Monday, April 20, 2015

Kongo (1932)

Deadlegs Flint (Walter Huston) has built an ivory poaching empire deep in the African jungle. But his ultimate goal isn't wealth. It's revenge. Revenge on the man who stole his wife and made him a cripple. But more than that, the man who sneered at him. Trouble is in store for everyone concerned.

Something of a remake of the Lon Chaney silent West of Zanzibar from four years earlier, or at least of the theatrical source material, Kongo is a dark, gritty drama that borders on Horror. There are more racist films, but none come to mind. You see, the Africans are primitive and childlike, and can easily be controlled with slight of hand tricks and sugar cubes. Of course, whitey doesn't come off too stellar either. Huston's Flint is truly terrible. He manipulates English and Africans alike. Even Portuguese. His physical portrayal was very convincing and Chaney-esque. I suppose now I have to see the original.

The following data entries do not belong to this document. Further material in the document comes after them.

(* ===== verification/AsyncProps.v ===== *)
(** * Asynchronous operations: correctness

    The objects of Async.v are shared by threads whose steps interleave.  Each
    object has a labelled step relation: its own methods, the controllers that
    deliver completed operations, and what the rest of the program does with other
    operations ([env]).  An operation that is used with an object is in one of four
    places: idle, in the object's list of waiters, in the queue of its controller, or
    delivered.  [room] is that invariant, which all objects share. *)

From Stdlib Require Import ZArith Lia Bool.
From stdpp Require Import base tactics numbers option list gmap relations.
From S2P Require Import Prelude Async.
Import OperationList.

Local Open Scope Z_scope.
Local Open Scope afl_scope.
Local Set Warnings "-notation-for-abbreviation,-level-tolerance".

(** ** Lists of operations *)

Lemma remove_spec l op : NoDup l -> remove l op = (bool_decide (op ∈ l), filter (fun p => p <> op) l).
Proof.
  induction 1 as [|p l Hp Hl IH]; [done|]. cbn [remove]. rewrite filter_cons. destruct (decide (p = op)) as [->|Hne].
  - rewrite bool_decide_eq_true_2 by done. rewrite (bool_decide_eq_true_2 (op ∈ op :: l)) by (by constructor). rewrite decide_False by tauto.
    f_equal. clear IH Hl. induction l as [|x l IH]; [done|]. apply not_elem_of_cons in Hp as [Hx Hp]. rewrite filter_cons, decide_True by congruence. f_equal. by apply IH.
  - rewrite bool_decide_eq_false_2 by done. rewrite IH. rewrite decide_True by done. f_equal.
    apply bool_decide_ext. rewrite elem_of_cons. naive_solver.
Qed.
Lemma remove_absent l op : op ∉ l -> remove l op = (false, l).
Proof.
  induction l as [|p l IH]; [done|]. rewrite not_elem_of_cons. intros [Hne Hl]. cbn [remove]. rewrite bool_decide_eq_false_2 by congruence. by rewrite IH.
Qed.
(** With duplicates of other operations, only the first occurrence goes. *)
Lemma remove_other l op p : p <> op -> p ∈ (remove l op).2 <-> p ∈ l.
Proof.
  intros Hne. induction l as [|x l IH]; [done|]. cbn [remove]. case_bool_decide as Hx.
  - subst x. cbn. rewrite elem_of_cons. naive_solver.
  - destruct (remove l op) as [b r]. cbn [snd] in *. rewrite !elem_of_cons, IH. done.
Qed.
Lemma remove_subset l op p : p ∈ (remove l op).2 -> p ∈ l.
Proof.
  induction l as [|x l IH]; [done|]. cbn [remove]. case_bool_decide; cbn [snd]; [by constructor|].
  destruct (remove l op) as [b r]. cbn [snd] in *. rewrite !elem_of_cons. naive_solver.
Qed.
Lemma remove_found l op : (remove l op).1 = bool_decide (op ∈ l).
Proof.
  induction l as [|x l IH]; [done|]. cbn [remove]. destruct (decide (x = op)) as [->|Hx].
  - rewrite bool_decide_eq_true_2 by done. by rewrite bool_decide_eq_true_2 by (by constructor).
  - rewrite bool_decide_eq_false_2 by done. destruct (remove l op) as [b r]. cbn [fst] in *. rewrite IH. apply bool_decide_ext.
    rewrite elem_of_cons. naive_solver.
Qed.

(** ** The world *)

Lemma completed_set c l w c' : completed (set_completed c l w) c' = if decide (c' = c) then l else completed w c'.
Proof.
  unfold completed, set_completed. cbn [m_completedOperations]. destruct (decide (c' = c)) as [->|Hne]; [by rewrite lookup_insert_eq|by rewrite lookup_insert_ne].
Qed.
Lemma controller_set op c w op' : getController (setController op c w) op' = if decide (op' = op) then Some c else getController w op'.
Proof.
  unfold getController, setController. cbn [m_pController]. destruct (decide (op' = op)) as [->|Hne]; [by rewrite lookup_insert_eq|by rewrite lookup_insert_ne].
Qed.

Section Room.
Context (mine : Operation -> bool).
Implicit Types (w : world) (ws : list Operation) (op : Operation) (c : Controller).
Notation filter_mine := (filter (fun op => mine op = true)).

Definition idle ws w op : Prop := op ∉ ws /\ forall c, op ∉ completed w c.

Record room ws w : Prop := {
  room_nodup : NoDup ws;
  room_mine : Forall (fun op => mine op = true) ws;
  room_controller op : op ∈ ws -> is_Some (getController w op);
  room_queue c op : mine op = true -> op ∈ completed w c -> getController w op = Some c /\ op ∉ ws;
  room_queue_nodup c : NoDup (filter_mine (completed w c));
}.

(** What the rest of the program may do: anything with other operations *)
Definition env w w' : Prop :=
  (forall op, mine op = true -> getController w' op = getController w op) /\
  (forall c, filter_mine (completed w' c) = filter_mine (completed w c)).

(** The operations that are queued for delivery *)
Definition granted w : gmap Operation Controller :=
  filter (fun p : Operation * Controller => mine p.1 = true /\ p.1 ∈ completed w p.2) (m_pController w).
Lemma granted_lookup w op c : granted w !! op = Some c <-> getController w op = Some c /\ mine op = true /\ op ∈ completed w c.
Proof. unfold granted. by rewrite map_lookup_filter_Some. Qed.
Lemma granted_none w op : granted w !! op = None <-> mine op = false \/ forall c, getController w op = Some c -> op ∉ completed w c.
Proof.
  rewrite eq_None_not_Some. split.
  - intros H. destruct (mine op) eqn:E; [|by left]. right. intros c Hc Hin. apply H. exists c. by apply granted_lookup.
  - intros H [c Hc]. apply granted_lookup in Hc as (H1 & H2 & H3). destruct H as [H|H]; [congruence|by apply (H c)].
Qed.

Lemma elem_mine op (l : list Operation) : mine op = true -> op ∈ filter_mine l <-> op ∈ l.
Proof. intros H. rewrite list_elem_of_filter. tauto. Qed.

The center of the plot resolves around Flint's plan to punish his nemesis by disgracing the man's daughter (Virginia Bruce), whom he has captured. It's this daughter, mad from disease, torture, and brandy, as well as a stoned-off-his-ass doctor who happens upon the scene, who serve as the story's protagonists. Hot tamale Lupe Velez plays a mostly sympathetic character. She would go off herself twelve years later. And so it goes.

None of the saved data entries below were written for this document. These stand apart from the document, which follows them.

Record Reader := mkReader {
  m_whitespaceMode : WhitespaceMode;
  m_state : reader_state;
  m_tag : list Z;
  m_name : list Z;
  m_value : list Z;
  m_tagPos : Z;
  m_data : list Z;
  m_bufferPos : Z;
  m_encoding : Encoding;
  m_codepage : option (list Z);
  m_haveCurrentCharacter : bool;
  m_currentCharacter : Z;
  m_charPos : Z;
}.
Definition set_state (st : reader_state) (r : Reader) : Reader :=
  mkReader (m_whitespaceMode r) st (m_tag r) (m_name r) (m_value r) (m_tagPos r) (m_data r) (m_bufferPos r) (m_encoding r) (m_codepage r) (m_haveCurrentCharacter r) (m_currentCharacter r) (m_charPos r).
Definition set_tag (s : list Z) (r : Reader) : Reader :=
  mkReader (m_whitespaceMode r) (m_state r) s (m_name r) (m_value r) (m_tagPos r) (m_data r) (m_bufferPos r) (m_encoding r) (m_codepage r) (m_haveCurrentCharacter r) (m_currentCharacter r) (m_charPos r).
Definition set_name (s : list Z) (r : Reader) : Reader :=
  mkReader (m_whitespaceMode r) (m_state r) (m_tag r) s (m_value r) (m_tagPos r) (m_data r) (m_bufferPos r) (m_encoding r) (m_codepage r) (m_haveCurrentCharacter r) (m_currentCharacter r) (m_charPos r).
Definition set_value (s : list Z) (r : Reader) : Reader :=
  mkReader (m_whitespaceMode r) (m_state r) (m_tag r) (m_name r) s (m_tagPos r) (m_data r) (m_bufferPos r) (m_encoding r) (m_codepage r) (m_haveCurrentCharacter r) (m_currentCharacter r) (m_charPos r).
Definition set_tagPos (p : Z) (r : Reader) : Reader :=
  mkReader (m_whitespaceMode r) (m_state r) (m_tag r) (m_name r) (m_value r) p (m_data r) (m_bufferPos r) (m_encoding r) (m_codepage r) (m_haveCurrentCharacter r) (m_currentCharacter r) (m_charPos r).
Definition set_encoding (e : Encoding) (cp : option (list Z)) (r : Reader) : Reader :=
  mkReader (m_whitespaceMode r) (m_state r) (m_tag r) (m_name r) (m_value r) (m_tagPos r) (m_data r) (m_bufferPos r) e cp (m_haveCurrentCharacter r) (m_currentCharacter r) (m_charPos r).
Definition setWhitespaceMode (mode : WhitespaceMode) (r : Reader) : Reader :=
  mkReader mode (m_state r) (m_tag r) (m_name r) (m_value r) (m_tagPos r) (m_data r) (m_bufferPos r) (m_encoding r) (m_codepage r) (m_haveCurrentCharacter r) (m_currentCharacter r) (m_charPos r).
(** The input after [n] bytes, and the current character *)
Definition advance (n : nat) (c : option Z) (r : Reader) : Reader :=
  mkReader (m_whitespaceMode r) (m_state r) (m_tag r) (m_name r) (m_value r) (m_tagPos r) (drop n (m_data r)) (m_bufferPos r + Z.of_nat n) (m_encoding r) (m_codepage r)
    (bool_decide (is_Some c)) (default (m_currentCharacter r) c) (m_bufferPos r).

(** [readByte] is taking the next byte of [m_data]. *)
Definition readNextChar (r : Reader) : Reader :=
  match m_encoding r with
  | EncCodepage =>
      match m_data r with
      | [] => advance 0 None r
      | a :: _ =>
          advance 1 (Some (match m_codepage r with Some cp => if 0x80 <=? a then nth (Z.to_nat (a - 0x80)) cp 0 else a | None => a end)) r
      end
  | EncUtf8 =>
      match m_data r with
      | [] => advance 0 None r
      | a :: rest =>
          if (0xC0 <=? a) && (a <? 0xE0) then
            match rest with
            | [] => advance 1 None r
            | b :: _ => advance 2 (Some (Z.shiftl (Z.land a 0x1F) 6 + Z.land b 0x3F)) r
            end
          else if (0xE0 <=? a) && (a <? 0xF0) then
            match rest with
            | [] => advance 1 None r
            | [_] => advance 2 None r
            | b :: c :: _ => advance 3 (Some (Z.shiftl (Z.land a 0x0F) 12 + Z.shiftl (Z.land b 0x3F) 6 + Z.land c 0x3F)) r
            end
          else advance 1 (Some a) r
      end
  | EncUtf16BE =>
      match m_data r with
      | [] => advance 0 None r
      | [_] => advance 1 None r
      | a :: b :: _ => advance 2 (Some (256 * a + b)) r
      end
  | EncUtf16LE =>
      match m_data r with
      | [] => advance 0 None r
      | [_] => advance 1 None r
      | a :: b :: _ => advance 2 (Some (256 * b + a)) r
      end
  end.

Very stylized acting typical of low-rent thrillers, Huston's performance was impressive never-the-less. It won't stand up against the best in the genre, but am glad I saw it. Not sure how I would feel if I was from Africa, however.

"Fuzzy got boom stick? Fuzzy keep two eyes on new white man all time. New white man come in, if he try go, fuzzy shoot, boom, kill. Fuzzy watch, all time."